--- PROBLEM TO SOLVE ---
When a line in the entries below contains "which", tally it; give the tally with nothing added.

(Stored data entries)
*** Begin section ***

(** * MSF_FLOW: the plume enrichment pipeline of [msf_flow_luigi.py]

    A shallow embedding of the core operations of [msf_flow_luigi.py]
    ([get_minppmm_from_fname], [dict_reader_plus_update], [process_plume],
    [process_plumes], [insert_plumes_in_file], [main]) together with the
    parts of Python's [csv.DictReader], [csv.DictWriter], [sorted] and
    [re.search] that they rely on.

    Conventions.
    - A Python [str] is a [string] (a sequence of bytes, the UTF-8 encoding
      of the text).  Byte-wise lexicographic order on UTF-8 is code-point
      order, which is how Python compares strings.  The name of a file
      is decoded to code points before the regular expression reads it,
      and [\d] is the class of the Unicode decimal digits.
    - A Python [dict] is an association list in insertion order; the
      operations below keep keys unique.
    - Exceptions are explicit: pure code returns [result A], code with
      effects runs in the monad [M], which threads a [world] (files,
      directory listings, a trace of file-system calls, the log and the
      standard output) and keeps the world reached when an exception is
      raised. *)

From Stdlib Require Import ZArith Ascii String List Lia DecimalString.
From stdpp Require Import base option list gmap strings sorting.

Local Open Scope Z_scope.


(** ** Python values, keys and dictionaries *)

(** The values a record can hold: [None] (the [restval] of a short CSV
    row), a string (a CSV cell), an integer (the threshold parsed from a
    file name, numeric statistics) and a list of strings (the cells of a
    long CSV row, stored under the key [None]). *)
Inductive pyval : Type :=
| PNone
| PStr (s : string)
| PInt (z : Z)
| PList (l : list string).

(** Dictionary keys: a field name, or [None] ([DictReader]'s [restkey]). *)
Inductive pykey : Type :=
| KNone
| KStr (s : string).

#[global] Instance pyval_eq_dec : EqDecision pyval.
Proof. solve_decision. Defined.

#[global] Instance pykey_eq_dec : EqDecision pykey.
Proof. solve_decision. Defined.

(** A record is an insertion-ordered dictionary. *)
Definition record : Type := list (pykey * pyval).

Definition dict_keys (d : record) : list pykey := d.*1.

(** [d.get(k)] *)
Fixpoint dict_get (k : pykey) (d : record) : option pyval :=
  match d with
  | [] => None
  | (k', v) :: d' => if decide (k' = k) then Some v else dict_get k d'
  end.

(** [k in d] *)
Definition dict_contains (k : pykey) (d : record) : bool :=
  bool_decide (is_Some (dict_get k d)).

(** [d[k] = v]: an existing key keeps its position, a new key goes last. *)
Fixpoint dict_set (k : pykey) (v : pyval) (d : record) : record :=
  match d with
  | [] => [(k, v)]
  | (k', v') :: d' =>
      if decide (k' = k) then (k, v) :: d' else (k', v') :: dict_set k v d'
  end.
(** * RFIDReader: the tag ingestion and dedup pipeline of [RFIDReader.py]

    A shallow embedding of the console RFID reader: the driver callback
    [tag_report_cb], the display worker [process_tags_console], the command
    functions ([clear_tag_data], [start_reading], [stop_reading],
    [print_reader_state]), the prompt loop [user_interface] and the shutdown
    tail of [main].

    Python objects are modelled as follows.
    - a raw tag report (a [dict] keyed by field name) is a [gmap string PyVal];
    - the record built by the callback (a [dict] with the four fixed keys
      [epc], [channel], [last_seen], [seen_count]) is the record [TagData];
    - [SEEN_TAGS = deque(maxlen=100)] is a [deque]: its items, oldest first,
      together with its [maxlen];
    - [seen_epcs = set()] is a [gset string];
    - [TAG_QUEUE = Queue()] is a list, head first out;
    - [print] appends a [Line] to [stdout];
    - functions that may raise return a [Result]. *)

From Stdlib Require Import Strings.Ascii Strings.String Strings.Byte.
From stdpp Require Import base decidable option list gmap sets strings relations.

(** ** Python values and exceptions *)

Inductive PyVal : Type :=
  | PyNone
  | PyInt (z : Z)
  | PyBytes (b : list Byte.byte)
  | PyStr (s : string).

Inductive PyExn : Type :=
  | KeyError (key : string)
  | AttributeError (attr : string)
  | UnicodeDecodeError
  | EOFError
  | LLRPError (msg : string).

#[global] Instance byte_eq_dec : EqDecision Byte.byte := Byte.byte_eq_dec.

#[global] Instance PyVal_eq_dec : EqDecision PyVal.
Proof. solve_decision. Defined.

#[global] Instance PyExn_eq_dec : EqDecision PyExn.
Proof. solve_decision. Defined.

(** [b.decode("ascii")]: every byte must be below 0x80. *)
Definition is_ascii_byte (b : Byte.byte) : bool := (Byte.to_N b <? 128)%N.

Definition decode_ascii (bs : list Byte.byte) : PyExn + string :=
  if forallb is_ascii_byte bs
  then inr (string_of_list_ascii (map ascii_of_byte bs))
  else inl UnicodeDecodeError.

(** [v.decode("ascii")] on an arbitrary value: only [bytes] has the method. *)
Definition py_decode_ascii (v : PyVal) : PyExn + string :=
  match v with
  | PyBytes bs => decode_ascii bs
  | _ => inl (AttributeError "decode")
  end.

(** [d[k]] and [d.get(k)] on a dict. *)
Definition py_getitem (d : gmap string PyVal) (k : string) : PyExn + PyVal :=
  match d !! k with
  | Some v => inr v
  | None => inl (KeyError k)
  end.

Definition py_get (d : gmap string PyVal) (k : string) : PyVal :=
  default PyNone (d !! k).

(** ** Tag records *)

Record TagData : Type := mkTagData {
  epc : string;
  channel : PyVal;
  last_seen : PyVal;
  seen_count : PyVal;
}.

#[global] Instance TagData_eq_dec : EqDecision TagData.
Proof. solve_decision. Defined.

(** ** [collections.deque] with a [maxlen] *)

Record deque (A : Type) : Type := mkDeque {
  maxlen : nat;
  items : list A;
}.
Arguments mkDeque {A} _ _.
Arguments maxlen {A} _.
Arguments items {A} _.

Definition deque_new {A} (n : nat) : deque A := mkDeque n [].

(** [d.append(x)]: the item is added on the right, then the deque is trimmed
    from the left when it has grown past [maxlen]. *)
Definition deque_append {A} (d : deque A) (x : A) : deque A :=
  let xs := items d ++ [x] in
  mkDeque (maxlen d) (if decide (maxlen d < length xs) then drop 1 xs else xs).

Definition deque_clear {A} (d : deque A) : deque A := mkDeque (maxlen d) [].

(** ** The reader handle and the console *)

Record LLRPReaderClient : Type := mkReader {
  is_alive : bool;
  llrp_state : Z;
}.

Inductive LLRPCall : Type :=
  | startInventory
  | stopPolitely
  | disconnect.

#[global] Instance LLRPCall_eq_dec : EqDecision LLRPCall.
Proof. solve_decision. Defined.

Inductive Line : Type :=
  | out_error_parsing_tag (e : PyExn)
  | out_tag_data_cleared
  | out_started_inventory
  | out_stopped_inventory
  | out_reader_state (st : Z)
  | out_reader_not_connected
  | out_new_tag
  | out_tag_details (e : string) (ch seen time : PyVal)
  | out_commands
  | out_prompt
  | out_unknown_command
  | out_reader_disconnected.

#[global] Instance Line_eq_dec : EqDecision Line.
Proof. solve_decision. Defined.

(** ** The program state *)

Record World : Type := mkWorld {
  READER : option LLRPReaderClient;
  TAG_QUEUE : list TagData;
  SEEN_TAGS : deque TagData;
  seen_epcs : gset string;
  stdout : list Line;
  llrp_calls : list LLRPCall;
}.

Definition set_READER (r : option LLRPReaderClient) (w : World) : World :=
  mkWorld r (TAG_QUEUE w) (SEEN_TAGS w) (seen_epcs w) (stdout w) (llrp_calls w).
Definition set_TAG_QUEUE (q : list TagData) (w : World) : World :=
  mkWorld (READER w) q (SEEN_TAGS w) (seen_epcs w) (stdout w) (llrp_calls w).
Definition set_SEEN_TAGS (d : deque TagData) (w : World) : World :=
  mkWorld (READER w) (TAG_QUEUE w) d (seen_epcs w) (stdout w) (llrp_calls w).
Definition set_seen_epcs (s : gset string) (w : World) : World :=
  mkWorld (READER w) (TAG_QUEUE w) (SEEN_TAGS w) s (stdout w) (llrp_calls w).
Definition print (l : Line) (w : World) : World :=
  mkWorld (READER w) (TAG_QUEUE w) (SEEN_TAGS w) (seen_epcs w)
          (stdout w ++ [l]) (llrp_calls w).
Definition log_call (c : LLRPCall) (w : World) : World :=
  mkWorld (READER w) (TAG_QUEUE w) (SEEN_TAGS w) (seen_epcs w)
          (stdout w) (llrp_calls w ++ [c]).

(** The globals as the module initialises them, and [seen_epcs] as the worker
    initialises it. *)
Definition SEEN_TAGS_maxlen : nat := 100.

Definition init_world : World :=
  mkWorld None [] (deque_new SEEN_TAGS_maxlen) ∅ [] [].

(** ** The driver callback: [tag_report_cb] *)

(** The body of the [try]: build [tag_data] from one raw report. *)
Definition parse_tag (tag : gmap string PyVal) : PyExn + TagData :=
  match py_getitem tag "EPC" with
  | inl e => inl e
  | inr v =>
      match py_decode_ascii v with
      | inl e => inl e
      | inr s =>
          inr (mkTagData s (py_get tag "ChannelIndex")
                           (py_get tag "LastSeenTimestampUTC")
                           (py_get tag "TagSeenCount"))
      end
  end.

(** One iteration of the [for] loop: [TAG_QUEUE.put] on success, a warning
    on any exception. *)
Definition tag_report_one (w : World) (tag : gmap string PyVal) : World :=
  match parse_tag tag with
  | inr td => set_TAG_QUEUE (TAG_QUEUE w ++ [td]) w
  | inl e => print (out_error_parsing_tag e) w
  end.

Definition tag_report_cb (tag_reports : list (gmap string PyVal)) (w : World) : World :=
  foldl tag_report_one w tag_reports.

(** ** Command functions that do not touch the driver *)

Definition clear_tag_data (w : World) : World :=
  print out_tag_data_cleared (set_SEEN_TAGS (deque_clear (SEEN_TAGS w)) w).

(** ** The display worker: [process_tags_console] *)

Inductive Offer : Type := accepted | duplicate.

#[global] Instance Offer_eq_dec : EqDecision Offer.
Proof. solve_decision. Defined.

(** The body of the [try] once a tag has been taken from the queue. *)
Definition offer (tag : TagData) (w : World) : Offer * World :=
  if decide (epc tag ∉ seen_epcs w) then
    let w1 := set_seen_epcs (seen_epcs w ∪ {[epc tag]}) w in
    let w2 := set_SEEN_TAGS (deque_append (SEEN_TAGS w1) tag) w1 in
    let w3 := print out_new_tag w2 in
    (accepted,
     print (out_tag_details (epc tag) (channel tag) (seen_count tag) (last_seen tag)) w3)
  else (duplicate, w).

(** One iteration of the [while True] loop: [TAG_QUEUE.get] either yields the
    head of the queue or times out with [Empty], in which case the loop
    continues. *)
Definition process_tags_iter (w : World) : World :=
  match TAG_QUEUE w with
  | [] => w
  | tag :: q => snd (offer tag (set_TAG_QUEUE q w))
  end.

(** *** Sequences of [offer] and [clear] calls

    A call sequence is run from left to right; the trace records what each
    [offer] answered. *)

Inductive Op : Type :=
  | op_offer (tag : TagData)
  | op_clear.

Inductive Event : Type :=
  | ev_offer (tag : TagData) (r : Offer)
  | ev_clear.

#[global] Instance Event_eq_dec : EqDecision Event.
Proof. solve_decision. Defined.

Fixpoint run (ops : list Op) (w : World) : list Event * World :=
  match ops with
  | [] => ([], w)
  | op_offer tag :: ops' =>
      let '(r, w1) := offer tag w in
      let '(evs, w2) := run ops' w1 in
      (ev_offer tag r :: evs, w2)
  | op_clear :: ops' =>
      let '(evs, w2) := run ops' (clear_tag_data w) in
      (ev_clear :: evs, w2)
  end.

(** The records of the accepted offers that follow the last clear of a trace
    (or all of them when the trace has no clear), in the order of acceptance. *)
Definition note_event (acc : list TagData) (ev : Event) : list TagData :=
  match ev with
  | ev_clear => []
  | ev_offer tag accepted => acc ++ [tag]
  | ev_offer _ duplicate => acc
  end.

Definition accepted_since_clear (evs : list Event) : list TagData :=
  foldl note_event [] evs.

(** ** Operator input: [input(">> ").strip().lower()]

    A line is a string of 8-bit characters read as Latin-1 code points. *)

Definition py_isspace (c : ascii) : bool :=
  let n := nat_of_ascii c in
  bool_decide (9 ≤ n ≤ 13) || bool_decide (28 ≤ n ≤ 32)
  || bool_decide (n = 133) || bool_decide (n = 160).

Fixpoint py_lstrip (s : string) : string :=
  match s with
  | EmptyString => EmptyString
  | String c s' => if py_isspace c then py_lstrip s' else s
  end.

Fixpoint py_rstrip (s : string) : string :=
  match s with
  | EmptyString => EmptyString
  | String c s' =>
      match py_rstrip s' with
      | EmptyString => if py_isspace c then EmptyString else String c EmptyString
      | r => String c r
      end
  end.

Definition py_strip (s : string) : string := py_rstrip (py_lstrip s).

Definition py_lower_char (c : ascii) : ascii :=
  let n := nat_of_ascii c in
  if bool_decide (65 ≤ n ≤ 90) || (bool_decide (192 ≤ n ≤ 222) && negb (bool_decide (n = 215)))
  then ascii_of_nat (n + 32)
  else c.

Fixpoint py_lower (s : string) : string :=
  match s with
  | EmptyString => EmptyString
  | String c s' => String (py_lower_char c) (py_lower s')
  end.

(** ** Command functions that call the driver *)

Inductive Result : Type :=
  | Ok (w : World)
  | Raised (e : PyExn) (w : World).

*** End section ***

--- ANSWER SECTION ---
3